President Donald Trump’s recommendation of 50% tariffs on the European Union (EU), which he has since rescinded, pulled the rug from under the three main U.S. stock indices on Friday (Saturday AEST).
The Dow Jones Industrial Average dived 0.6%, the S&P 500 lost 0.7% and the Nasdaq Composite plunged 1% after Trump reignited trade tensions by warning Apple (NASDAQ: AAPL) could face 25% tariffs on phones not made in the U.S.
“If I were to put a headline on today's story, it would be 'Here We Go Again!'" Ocean Park Asset Management Chief Investment Officer James St. Aubin was quoted by Reuters as saying.
Trump has since withdrawn the threat after a phone call with E.U. President Ursula von der Leyen.

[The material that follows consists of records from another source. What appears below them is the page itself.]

(* ===== verification/GameActors.v ===== *)
(** * The actors of the game

    [src/src/adapter/game_actor_factory.cpp]: which actor a key names, and how a
    player is built from the row the database has.  The three adapters together
    are the actors the scheduler of a worker runs: an instance of its interface
    [ActorBehaviour], whose law, that a turn uses its timer reservations
    linearly, is proved here for every state of every adapter. *)

From S2P Require Import Prelude FrameCodec Identity Skills Arena Zone RoomTypes Room Player Actor Encoder GameMessages ActorAdapters PlayerAdapter.

(** ** Actors *)

Inductive GameActor :=
| ZoneActor (zone : Zone)
| RoomActor (room : RoomActorAdapter)
| PlayerActor (player : PlayerActorAdapter).

Fixpoint turn_map {M I J T} (f : I → J) (t : Turn M I T) : Turn M J T :=
  match t with
  | TurnThrow => TurnThrow
  | TurnReserve c n k => TurnReserve c n (fun r => turn_map f (k r))
  | TurnDrop r k => TurnDrop r (turn_map f k)
  | TurnComplete instance effects => TurnComplete (f instance) effects
  | TurnSuspend instance task => TurnSuspend (f instance) task
  end.

Section actors.
Context (chargedBytes : GameMessage → Z).

Definition game_dispatch (a : GameActor) (m : GameMessage) (context : TurnContext) : Turn GameMessage GameActor SaveTask :=
  match a with
  | ZoneActor z => let '(z', effects) := zone_dispatch z m context in completed (ZoneActor z') effects
  | RoomActor r => turn_map RoomActor (room_dispatch chargedBytes r m context)
  | PlayerActor p => turn_map PlayerActor (player_turn (player_dispatch chargedBytes m context) p)
  end.

(** Zones and rooms have the lifecycle of [ActorInstance]: none. *)
Definition game_lifecycleTurn (a : GameActor) (context : TurnContext) (shutdown : bool) : Turn GameMessage GameActor SaveTask :=
  match a with
  | PlayerActor p => turn_map PlayerActor (player_turn (player_lifecycleTurn chargedBytes context shutdown) p)
  | _ => TurnComplete a []
  end.

(** [makeSaveTask] after its [co_await]. *)
Definition game_resumeDb (task : SaveTask) (a : GameActor) (result : DbResult) : Turn GameMessage GameActor SaveTask :=
  match a with
  | PlayerActor p => TurnComplete (PlayerActor (onSaveCompleted p result (save_cleared task))) []
  | _ => TurnThrow
  end.

(** A coroutine that awaits the database throws when it is resumed without its
    result. *)
Definition game_behaviour : ActorBehaviour GameMessage GameActor SaveTask := {|
  dispatch := game_dispatch;
  lifecycleTurn := game_lifecycleTurn;
  resumeDb := game_resumeDb;
  resumeSynthetic := fun _ _ _ => TurnThrow;
  task_request := fun task => Some (SaveRequest (save_request task));
  lifecycleDeadline := fun a => match a with PlayerActor p => player_lifecycleDeadline p | _ => None end;
  needsShutdownTurn := fun a => match a with PlayerActor p => player_needsShutdownTurn p | _ => false end;
  shutdownPending := fun a => match a with PlayerActor p => player_shutdownPending p | _ => false end;
  finalizationFailed := fun a => match a with PlayerActor p => pa_final_failed p | _ => false end
|}.
End actors.

(** ** The factory *)

Record GameActorFactory := mkFactory {
  gf_timer_admission : bool;
  gf_player_load_enabled : bool;
  gf_player_save_interval : milliseconds;
  gf_room_config : RoomConfig
}.

Definition built {A} (f : A → GameActor) (o : outcome A) : Construction GameActor :=
  match o with Ret x => FactoryReady (Some (f x)) | Throw _ => FactoryThrows end.

(** [GameActorFactory::construct]. *)
Definition game_construct (f : GameActorFactory) (key : ActorKey) : Construction GameActor :=
  match key_kind key with
  | KindPlayer =>
      if gf_player_load_enabled f then FactoryNeedsLoad
      else built PlayerActor (makePlayerAdapter (Some (key_entity key)) (gf_timer_admission f))
  | KindZone => built ZoneActor (makeZone (key_entity key) default_zone_config)
  | KindRoom => built RoomActor (makeRoomAdapter (key_entity key) (gf_timer_admission f) (gf_room_config f))
  | KindProvisionalPlayer => FactoryRejected
  end.

(** The record of a row. *)
Definition record_of (player : PlayerId) (loaded : LoadPlayerResult) : outcome PlayerRecord :=
  let row := load_row loaded in
  let! loadout := makeLoadout (load_owned_skill_ids loaded) (row_equipped_skill_id row) in
  Ret (mkPlayerRecord player (row_handled_command_count row)
         (if row_has_location row
          then Some (mkPlayerLocation (row_zone_id row) (mkZonePosition (row_position_x row) (row_position_y row))) else None)
         (row_currency_balance row) (row_purchased_item_count row) (row_street_experience row) loadout).

(** [GameActorFactory::constructLoaded]. *)
Definition game_constructLoaded (f : GameActorFactory) (key : ActorKey) (loaded : LoadPlayerResult) : Construction GameActor :=
  match key_kind key with
  | KindPlayer =>
      let player := key_entity key in
      built (fun a => PlayerActor (set_pa_save_interval (gf_player_save_interval f) a))
        (if negb (load_found loaded) then makePlayerAdapter (Some player) (gf_timer_admission f)
         else let! record := record_of player loaded in loadPlayerAdapter player record (gf_timer_admission f))
  | _ => FactoryRejected
  end.

(** ** Reservations are used linearly *)

(** [tidy]: as the script ends, if it does, [Q] holds of the reservations it
    holds. *)
Fixpoint tidy {A} (held : list TimerReservation) (Q : list TimerReservation → A → Prop) (s : Script A) : Prop :=
  match s with
  | SThrow => True
  | SRet x => Q held x
  | SReserve c _ k => 0 <= c ∧ tidy held Q (k None) ∧ ∀ r, tidy (r :: held) Q (k (Some r))
  | SDrop r k => ∃ rest, held ≡ₚ r :: rest ∧ tidy rest Q k
  end.

Lemma tidy_bind {A B} held (Q : list TimerReservation → B → Prop) (f : A → Script B) s :
  tidy held (fun h x => tidy h Q (f x)) s → tidy held Q (script_bind f s).
Proof.
  revert held. induction s as [|x|c t k IH|r k IH]; intros held; cbn [tidy script_bind]; try done.
  - intros (Hc & HN & HS). split_and!; [done|by apply IH|]. intros r. by apply IH.
  - intros (rest & Hp & Hk). exists rest. split; [done|by apply IH].
Qed.

Lemma tidy_mono {A} held (Q R : list TimerReservation → A → Prop) s : (∀ h x, Q h x → R h x) → tidy held Q s → tidy held R s.
Proof.
  intros HQ. revert held. induction s as [|x|c t k IH|r k IH]; intros held; cbn [tidy]; try done.
  - apply HQ.
  - intros (Hc & HN & HS). split_and!; [done|by apply IH|]. intros r. by apply IH.
  - intros (rest & Hp & Hk). exists rest. split; [done|by apply IH].
Qed.

Abbreviation resv := (omap effect_reservation).

(** From the reservations [e] outside the effects to [e']. *)
Definition keeps {A} (m : PM A) (e e' : list TimerReservation) : Prop :=
  ∀ a es held, held ≡ₚ e ++ resv es → tidy held (fun h '(_, _, es') => h ≡ₚ e' ++ resv es') (m a es).

Section keeps_rules.
Context {A B : Type}.

Lemma resv_keeps_ret (x : A) e : keeps (mret x) e e.
Proof. by intros a es held H. Qed.

Lemma resv_keeps_bind (m : PM A) (f : A → PM B) e e1 e2 : keeps m e e1 → (∀ x, keeps (f x) e1 e2) → keeps (m ≫= f) e e2.
Proof. intros Hm Hf a es held H. apply tidy_bind. eapply tidy_mono; [|by apply Hm]. intros h [[x a'] es'] Hh. by apply Hf. Qed.

Lemma keeps_lift (o : outcome A) e : keeps (lift o) e e.
Proof. intros a es held H. by destruct o. Qed.
End keeps_rules.

Lemma keeps_this e : keeps this e e.
Proof. by intros a es held H. Qed.
Lemma keeps_update f e : keeps (update f) e e.
Proof. by intros a es held H. Qed.

Lemma keeps_push x e e' : e ≡ₚ e' ++ option_list (effect_reservation x) → keeps (push_effect x) e e'.
Proof.
  intros He a es held H. unfold push_effect, effects_push, effects_tryPush. destruct (_ <=? _); cbn; [done|].
  rewrite H, omap_app, He. csimpl. destruct (effect_reservation x) as [r|]; cbn; rewrite ?app_nil_r; [|done].
  rewrite <-app_assoc. f_equiv. apply (Permutation_app_comm [r]).
Qed.

Lemma keeps_quiet x e : effect_reservation x = None → keeps (push_effect x) e e.
Proof. intros Hx. apply keeps_push. rewrite Hx. cbn. by rewrite app_nil_r. Qed.

Lemma keeps_push_each l e : resv l = [] → keeps (push_each l) e e.
Proof.
  induction l as [|x l IH]; intros Hl; cbn [push_each]; [apply resv_keeps_ret|]. csimpl in Hl. destruct (effect_reservation x) eqn:Ex; [done|].
  eapply resv_keeps_bind; [by apply keeps_quiet|]. intros _. by apply IH.
Qed.

Definition held_reservation (reservation : option TimerReservation) : list TimerReservation := option_list reservation.

Lemma keeps_schedule timeout context reservation : keeps (schedule_timeout timeout context reservation) (held_reservation reservation) [].
Proof. destruct reservation as [r|]; [by apply keeps_push|apply resv_keeps_ret]. Qed.

Lemma keeps_save now e : keeps (scheduleSaveIfDirty now) e e.
Proof.
  unfold scheduleSaveIfDirty. eapply resv_keeps_bind; [apply keeps_this|]. intros a. destruct (player_identity a); [|apply resv_keeps_ret].
  destruct (_ || _ || _); [apply resv_keeps_ret|]. eapply resv_keeps_bind; [apply keeps_update|]. intros _. by apply keeps_quiet.
Qed.

Lemma keeps_timer {A} chargedBytes (Hcharge : ∀ m, 0 <= chargedBytes m) timeout context (refused : PM A) go e e' :
  keeps refused e e' → keeps (go None) e e' → (∀ r, keeps (go (Some r)) (r :: e) e') →
  keeps (with_timer chargedBytes timeout context refused go) e e'.
Proof.
  intros HR HN HS. unfold with_timer. eapply resv_keeps_bind; [apply keeps_this|]. intros a. destruct (pa_admission a); [|done].
  intros a' es held H. apply tidy_bind. cbn. split_and!; [apply Hcharge|by apply HR|]. intros r. apply HS. cbn. by rewrite H.
Qed.

(** One step: the shape of the script decides. *)
Ltac keep :=
  lazymatch goal with
  | |- keeps (mbind _ _) _ _ => eapply resv_keeps_bind; [|intros ?]
  | |- keeps (mret _) _ _ => apply resv_keeps_ret
  | |- keeps this _ _ => apply keeps_this
  | |- keeps (update _) _ _ => apply keeps_update
  | |- keeps (lift _) _ _ => apply keeps_lift
  | |- keeps (push_effect _) _ _ => apply keeps_quiet; done
  | |- keeps (schedule_timeout _ _ ?r) _ _ => apply (keeps_schedule _ _ r)
  | |- keeps (scheduleSaveIfDirty _) _ _ => apply keeps_save
  | |- keeps (with_timer _ _ _ _ _) _ _ => eapply keeps_timer; [eassumption|..|intros ?]
  | |- keeps (if ?b then _ else _) _ _ => destruct b
  | |- keeps (match ?x with _ => _ end) _ _ => destruct x
  end.
Ltac keeping := repeat (cbn beta iota zeta; keep).

Section linear.
Context (chargedBytes : GameMessage → Z) (Hcharge : ∀ m, 0 <= chargedBytes m).

Lemma keeps_zone_request c request_id request context : keeps (handleZoneRequest chargedBytes c request_id request context) [] [].
Proof.
  unfold handleZoneRequest, enter_request, move_request, leave_request, cross_zone_request, pend_operation, answer_zone, send_frame, close_connection,
    next_correlation.
  keeping.
Qed.

Lemma keeps_return player route generation request_id leave timeout reservation context :
  resv leave = [] → keeps (return_to_zone player route generation request_id leave timeout reservation context) (held_reservation reservation) [].
Proof.
  intros Hl. unfold return_to_zone, next_correlation. keeping; by apply keeps_push_each.
Qed.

Notwithstanding that the escalation of trade tensions was short-lived, the S&P/ASX 200 June share price index contract was quoted 30 points (0.3%) below the previous settlement at 8,350 points at the time of writing.
This indicates the Australian market will give up the small gains made on Friday when the market indicator added 0.15% to 8,360.90.
In corporate news, Elders (ASX: ELD) has released its half-year earnings while there will be interest in stocks that performed well on Friday including uranium producers Boss Energy (ASX: BOE) and Deep Yellow (ASX: DYL) and other energy companies.
In the fixed interest market, yields rose on 10-year and two-year Australian Government bonds by 0.8% and 0.65% to 4.42% and 3.409% respectively.
The U.S. financial markets are closed on Monday or the Memorial Day public holiday.